• PROBLEM TO WORK ON:
State the number of lines in the following material that contain the string "OpIsComplete", and nothing else.

• LISTED ENTRIES:
Lemma set_bits_many map s e : bitmap_ok map → 0 ≤ s ≤ e → e < 160 → s / 8 < e / 8 →
  ∃ r map', set_bits map s e = Ret (r, map') ∧ sets_range map s e r map'.
Proof.
  intros Hok Hs He E. pose proof Hok as [Hl Hb]. unfold set_bits. cbv zeta. rewrite (proj2 (Z.ltb_ge _ _)) by lia.
  rewrite (proj2 (Z.eqb_neq _ _)) by lia. assert (Hm : 0 ≤ s / 8 < 20 ∧ 0 ≤ e / 8 < 20) by byte_lia.
  set (m := Z.to_nat (s / 8)). set (m' := Z.to_nat (e / 8)).
  assert (Hmm : Z.of_nat m = s / 8 ∧ Z.of_nat m' = e / 8) by lia.
  replace (s / 8) with (Z.of_nat m) by lia. replace (e / 8) with (Z.of_nat m') by lia.
  destruct (masks_byte s e) as [Hf Hse]. rewrite (index_get_at8 map m) by lia. cbn [mbind outcome_bind].
  set (r0 := Z.land (at8 map m) (first_mask s) =? 0).
  assert (Hg : (if r0 then x ← index_get map (Z.of_nat m'); Ret (Z.land x (second_mask e) =? 0) else Ret false) =
    Ret (r0 && (Z.land (at8 map m') (second_mask e) =? 0)))
    by (destruct r0; [rewrite index_get_at8 by lia; done|done]).
  rewrite Hg. cbn [mbind outcome_bind]. rewrite index_set_Ret, Nat2Z.id by lia. cbn [mbind outcome_bind].
  rewrite index_get_at8 by (rewrite length_insert; lia). cbn [mbind outcome_bind].
  rewrite index_set_Ret, Nat2Z.id by (rewrite length_insert; lia). cbn [mbind outcome_bind].
  set (map1 := <[m := _]> map). set (map2 := <[m' := _]> map1).
  assert (Hok1 : bitmap_ok map1) by (apply bitmap_ok_insert; [done|apply lor_is_byte; [by apply at8_byte|done]]).
  assert (Hok2 : bitmap_ok map2) by (apply bitmap_ok_insert; [done|apply lor_is_byte; [apply at8_byte, Hok1|done]]).
  replace (Z.of_nat m' - (Z.of_nat m + 1)) with (Z.of_nat (m' - m - 1)) by lia.
  assert (H2 : ∀ i, 0 ≤ i → has map2 i = has map i || (bool_decide (i / 8 = Z.of_nat m) && (s mod 8 <=? i mod 8))
    || (bool_decide (i / 8 = Z.of_nat m') && (i mod 8 <? e mod 8))).
  { intros i Hi. pose proof (Z.mod_pos_bound i 8 ltac:(lia)). unfold map2. rewrite or_byte_has by (done || lia).
    unfold map1. rewrite or_byte_has by (done || lia). by rewrite first_mask_bits, second_mask_bits by lia. }
  edestruct (fill_bytes_spec (m' - m - 1) (Z.of_nat m + 1)) as (r & map' & Hfb & Hok' & Hh & Hr); [exact Hok2|lia|lia|].
  eexists _, _. split; [exact Hfb|]. replace (Z.of_nat m + 1 + Z.of_nat (m' - m - 1)) with (Z.of_nat m') in * by lia.
  split_and!; [done| |].
  - intros i Hi. rewrite Hh, H2 by done. pose proof (Z.mod_pos_bound i 8 ltac:(lia)).
    destruct (decide (i / 8 = Z.of_nat m)) as [E1|E1]; [|destruct (decide (i / 8 = Z.of_nat m')) as [E2|E2]].
    + rewrite bool_decide_true, (bool_decide_false (i / 8 = Z.of_nat m')) by lia. rewrite (range_first s e i) by lia.
      cbn. rewrite orb_false_r. unfold in_range. rewrite (proj2 (Z.leb_gt (Z.of_nat m + 1) _)) by lia. cbn. by rewrite orb_false_r.
    + rewrite bool_decide_false, (bool_decide_true (i / 8 = Z.of_nat m')) by lia. rewrite (range_last s e i) by lia.
      cbn. rewrite orb_false_r. unfold in_range. rewrite (proj2 (Z.ltb_ge (i / 8) _)), andb_false_r, orb_false_r by lia. done.
    + rewrite !bool_decide_false by lia. cbn. rewrite !orb_false_r, (range_between s e i) by lia. by destruct Hmm as [-> ->].
  - rewrite Hr, andb_true_iff. unfold r0. rewrite (masked_clear map m), (masked_clear map m') by done. split.
    + intros [[Ha Hz] Hc] i Hi. pose proof (Z.mod_pos_bound i 8 ltac:(lia)).
      assert (Hir : in_range s e i = true) by by apply in_range_true.
      destruct (decide (i / 8 = Z.of_nat m)) as [E1|E1]; [|destruct (decide (i / 8 = Z.of_nat m')) as [E2|E2]].
      * apply Ha; [lia|done|]. rewrite first_mask_bits by lia. rewrite <- (range_first s e i) by lia. done.
      * apply Hz; [lia|done|]. rewrite second_mask_bits by lia. rewrite <- (range_last s e i) by lia. done.
      * specialize (Hc i ltac:(lia)). rewrite H2, !bool_decide_false in Hc by lia. cbn in Hc. rewrite !orb_false_r in Hc.
        apply Hc. apply in_range_byte in Hir; lia.
    + intros H. split_and!.
      * intros i Hi Ei Ht. pose proof (Z.mod_pos_bound i 8 ltac:(lia)). rewrite first_mask_bits in Ht by lia.
        apply H, in_range_true. by rewrite range_first by lia.
      * intros i Hi Ei Ht. pose proof (Z.mod_pos_bound i 8 ltac:(lia)). rewrite second_mask_bits in Ht by lia.
        apply H, in_range_true. by rewrite range_last by lia.
      * intros i Hi Ei. rewrite H2, !bool_decide_false by lia. cbn. rewrite !orb_false_r. apply H, in_range_true.
        rewrite range_between by lia. apply in_range_true. lia.
Qed.

Lemma set_bits_spec map s e : bitmap_ok map → 0 ≤ s ≤ e → e < 160 →
  ∃ r map', set_bits map s e = Ret (r, map') ∧ sets_range map s e r map'.
Proof.
  intros Hok Hs He. assert (s / 8 ≤ e / 8) by (apply Z.div_le_mono; lia).
  destruct (decide (s / 8 = e / 8)); [by apply set_bits_one|apply set_bits_many; done || lia].
Qed.

Lemma all_full_spec n a r map : bitmap_ok map → 0 ≤ a → a + Z.of_nat n ≤ 20 →
  ∃ r', all_full (seqZ a (Z.of_nat n)) r map = Ret r' ∧
    (r' = true ↔ r = true ∧ ∀ i, 0 ≤ i → a ≤ i / 8 < a + Z.of_nat n → has map i = true).
Proof.
  intros Hok. revert a r. induction n as [|n IH]; intros a r Ha Hn.
  - exists r. split; [done|]. split; [|naive_solver]. intros ->. split; [done|]. lia.
  - rewrite seqZ_cons by lia. cbn [all_full]. replace (Z.pred (Z.of_nat (S n))) with (Z.of_nat n) by lia.
    replace (Z.succ a) with (a + 1) by lia. set (m := Z.to_nat a). assert (Em : a = Z.of_nat m) by lia.
    assert (Hm : (m < length map)%nat) by (destruct Hok; lia).
    assert (Hg : (if r then b ← index_get map a; Ret (b =? 255) else Ret false) = Ret (r && (at8 map m =? 255)))
      by (destruct r; [rewrite Em, index_get_at8 by done|]; done).
    rewrite Hg. cbn [mbind outcome_bind].
    destruct (IH (a + 1) (r && (at8 map m =? 255))) as (r' & -> & Hr); [lia|lia|]. exists r'. split; [done|].
    rewrite Hr, andb_true_iff, (full_byte_set map m Hok). split.
    + intros [[-> H0] H1]. split; [done|]. intros i Hi Hai. destruct (decide (i / 8 = Z.of_nat m)); [by apply H0|apply H1; lia].
    + intros [-> H]. split_and!; [done| |]; intros i Hi Hai; apply H; lia.
Qed.

Lemma last_mask_bits n k : n mod 8 ≠ 0 → 0 ≤ k < 8 →
  ∃ mask, last_mask n = Ret mask ∧ byte mask ∧ Z.testbit mask k = (k <? n mod 8).
Proof.
  intros Hn Hk. pose proof (second_mask_bits n k Hk) as Hb. destruct (masks_byte 0 n) as [_ Hm].
  unfold last_mask, second_mask in *. rewrite (proj2 (Z.eqb_neq _ _) Hn) in *. eauto.
Qed.

(** The groups below [n] have arrived and the others of the byte of [n] have not. *)
Definition complete (map : list Z) (n : Z) : Prop :=
  ∀ i, 0 ≤ i → i / 8 ≤ n / 8 → has map i = (i <? n).

Lemma is_complete_spec map n : bitmap_ok map → 0 ≤ n < 160 → n mod 8 ≠ 0 →
  ∃ r, is_complete map n = Ret r ∧ (r = true ↔ complete map n).
Proof.
  intros Hok Hn Hm. pose proof Hok as [Hl Hb]. unfold is_complete.
  assert (Hn8 : 0 ≤ n / 8 < 20) by byte_lia. set (m := Z.to_nat (n / 8)). replace (n / 8) with (Z.of_nat m) by lia.
  destruct (all_full_spec m 0 true map Hok) as (r & -> & Hr); [lia|lia|]. cbn [mbind outcome_bind].
  destruct (last_mask_bits n 0 Hm ltac:(lia)) as (mask & Hmask & Hbyte & _). rewrite Hmask. cbn [mbind outcome_bind].
  assert (Hbits : ∀ k, 0 ≤ k < 8 → Z.testbit mask k = (k <? n mod 8)).
  { intros k Hk. destruct (last_mask_bits n k Hm Hk) as (mask' & Hmask' & _ & <-). rewrite Hmask in Hmask'. by simplify_eq. }
  rewrite index_get_at8 by lia. cbn [mbind outcome_bind]. eexists. split.
  { instantiate (1 := r && (at8 map m =? mask)). by destruct r. }
  rewrite andb_true_iff, Hr, Z.eqb_eq. unfold complete. split.
  - intros [[_ Hfull] Hlast] i Hi Hi8. destruct (decide (i / 8 = Z.of_nat m)) as [E|E].
    + unfold has. rewrite E, Nat2Z.id, Hlast. pose proof (Z.mod_pos_bound i 8 ltac:(lia)). rewrite Hbits by lia.
      destruct (Z.ltb_spec (i mod 8) (n mod 8)), (Z.ltb_spec i n); done || byte_lia.
    + rewrite Hfull by byte_lia. symmetry. apply Z.ltb_lt. byte_lia.
  - intros H. split; [split; [done|]|].
    + intros i Hi Hi8. rewrite H by lia. apply Z.ltb_lt. byte_lia.
    + apply Z.bits_inj'. intros k Hk. destruct (Z_lt_dec k 8).
      * specialize (H (8 * Z.of_nat m + k) ltac:(lia)). unfold has in H.
        replace ((8 * Z.of_nat m + k) / 8) with (Z.of_nat m) in H by byte_lia.
        replace ((8 * Z.of_nat m + k) mod 8) with k in H by byte_lia.
        rewrite Nat2Z.id in H. rewrite H, Hbits by lia.
        destruct (Z.ltb_spec k (n mod 8)), (Z.ltb_spec (8 * Z.of_nat m + k) n); done || byte_lia.
      * rewrite byte_testbit_high by first [done | lia | by apply at8_byte]. by rewrite byte_testbit_high by (done || lia).
Qed.

(** A number of groups that is a multiple of eight overflows the shift. *)
Lemma is_complete_overflows map n : n mod 8 = 0 → is_complete map n = Panic.
Proof.
  intros Hn. unfold is_complete, last_mask. rewrite Hn. cbn [Z.eqb]. by destruct (all_full _ _ _).
Qed.

(** ** Refinement to sets *)

Inductive bitmap_op : Type :=
| OpClear | OpClearBit (i : Z) | OpSetBit (i : Z) | OpSetBits (s e : Z) | OpIsComplete (n : Z).

Definition bitmap_step (o : bitmap_op) (map : Bitmap) : outcome (option bool * Bitmap) :=
  match o with
  | OpClear => Ret (None, Bitmap_clear map)
  | OpClearBit i => map ← clear_bit map i; Ret (None, map)
  | OpSetBit i => map ← set_bit map i; Ret (None, map)
  | OpSetBits s e => '(r, map) ← set_bits map s e; Ret (Some r, map)
  | OpIsComplete n => r ← is_complete map n; Ret (Some r, map)
  end.
Fixpoint bitmap_run (ops : list bitmap_op) (map : Bitmap) : outcome (list (option bool) * Bitmap) :=
  match ops with
  | [] => Ret ([], map)
  | o :: ops => '(a, map) ← bitmap_step o map; '(l, map) ← bitmap_run ops map; Ret (a :: l, map)
  end.

(** The numbers from [s] below [e]. *)
Definition span (s e : Z) : gset Z := list_to_set (seqZ s (e - s)).

Definition set_step (o : bitmap_op) (X : gset Z) : option bool * gset Z :=
  match o with
  | OpClear => (None, ∅)
  | OpClearBit i => (None, X ∖ {[i]})
  | OpSetBit i => (None, X ∪ {[i]})
  | OpSetBits s e =>
      if e <? s then (Some false, X) else (Some (bool_decide (X ∩ span s e = ∅)), X ∪ span s e)
  | OpIsComplete n => (Some (bool_decide (X ∩ span 0 (8 * (n / 8) + 8) = span 0 n)), X)
  end.
Fixpoint set_run (ops : list bitmap_op) (X : gset Z) : list (option bool) * gset Z :=
  match ops with
  | [] => ([], X)
  | o :: ops => let '(a, X) := set_step o X in let '(l, X) := set_run ops X in (a :: l, X)
  end.

(** Arguments inside the map; the last group of a byte completes no datagram. *)
Definition op_ok (o : bitmap_op) : Prop :=
  match o with
  | OpClear => True
  | OpClearBit i | OpSetBit i => 0 ≤ i < 160
  | OpSetBits s e => 0 ≤ s ∧ e < 160
  | OpIsComplete n => 0 ≤ n < 160 ∧ n mod 8 ≠ 0
  end.

Definition represents (map : Bitmap) (X : gset Z) : Prop :=
  bitmap_ok map ∧ ∀ i, 0 ≤ i → has map i = bool_decide (i ∈ X).

Lemma elem_of_span s e i : i ∈ span s e ↔ s ≤ i < e.
Proof. unfold span. rewrite elem_of_list_to_set, elem_of_seqZ. lia. Qed.

Lemma represents_new : represents Bitmap_new ∅.
Proof.
  split; [split; [done|]; by apply Forall_replicate|].
  intros i Hi. rewrite bool_decide_false by set_solver. unfold has, at8, Bitmap_new. rewrite nth_lookup.
  destruct (replicate _ 0 !! _) eqn:E; [apply lookup_replicate in E as [-> _]|]; apply Z.bits_0.
Qed.

Lemma represents_clear map X : represents map X → represents (Bitmap_clear map) ∅.
Proof. intros [[Hl _] _]. unfold Bitmap_clear. rewrite Hl. apply represents_new. Qed.

Lemma bit8_bits i k : 0 ≤ k < 8 → Z.testbit (bit8 i) k = (k =? i mod 8).
Proof.
  intros Hk. unfold bit8. pose proof (Z.mod_pos_bound i 8 ltac:(lia)) as Hs.
  pattern (i mod 8). apply small_cases; [done|..]; pattern k; by apply small_cases.
Qed.
Lemma not8_bits i k : 0 ≤ k < 8 → Z.testbit (not8 (bit8 i)) k = negb (k =? i mod 8).
Proof.
  intros Hk. unfold not8, bit8. pose proof (Z.mod_pos_bound i 8 ltac:(lia)) as Hs.
  pattern (i mod 8). apply small_cases; [done|..]; pattern k; by apply small_cases.
Qed.
Lemma bit8_byte i : byte (bit8 i).
Proof. unfold bit8. pattern (i mod 8). by apply small_cases; [apply Z.mod_pos_bound|..]. Qed.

• RESULT:
4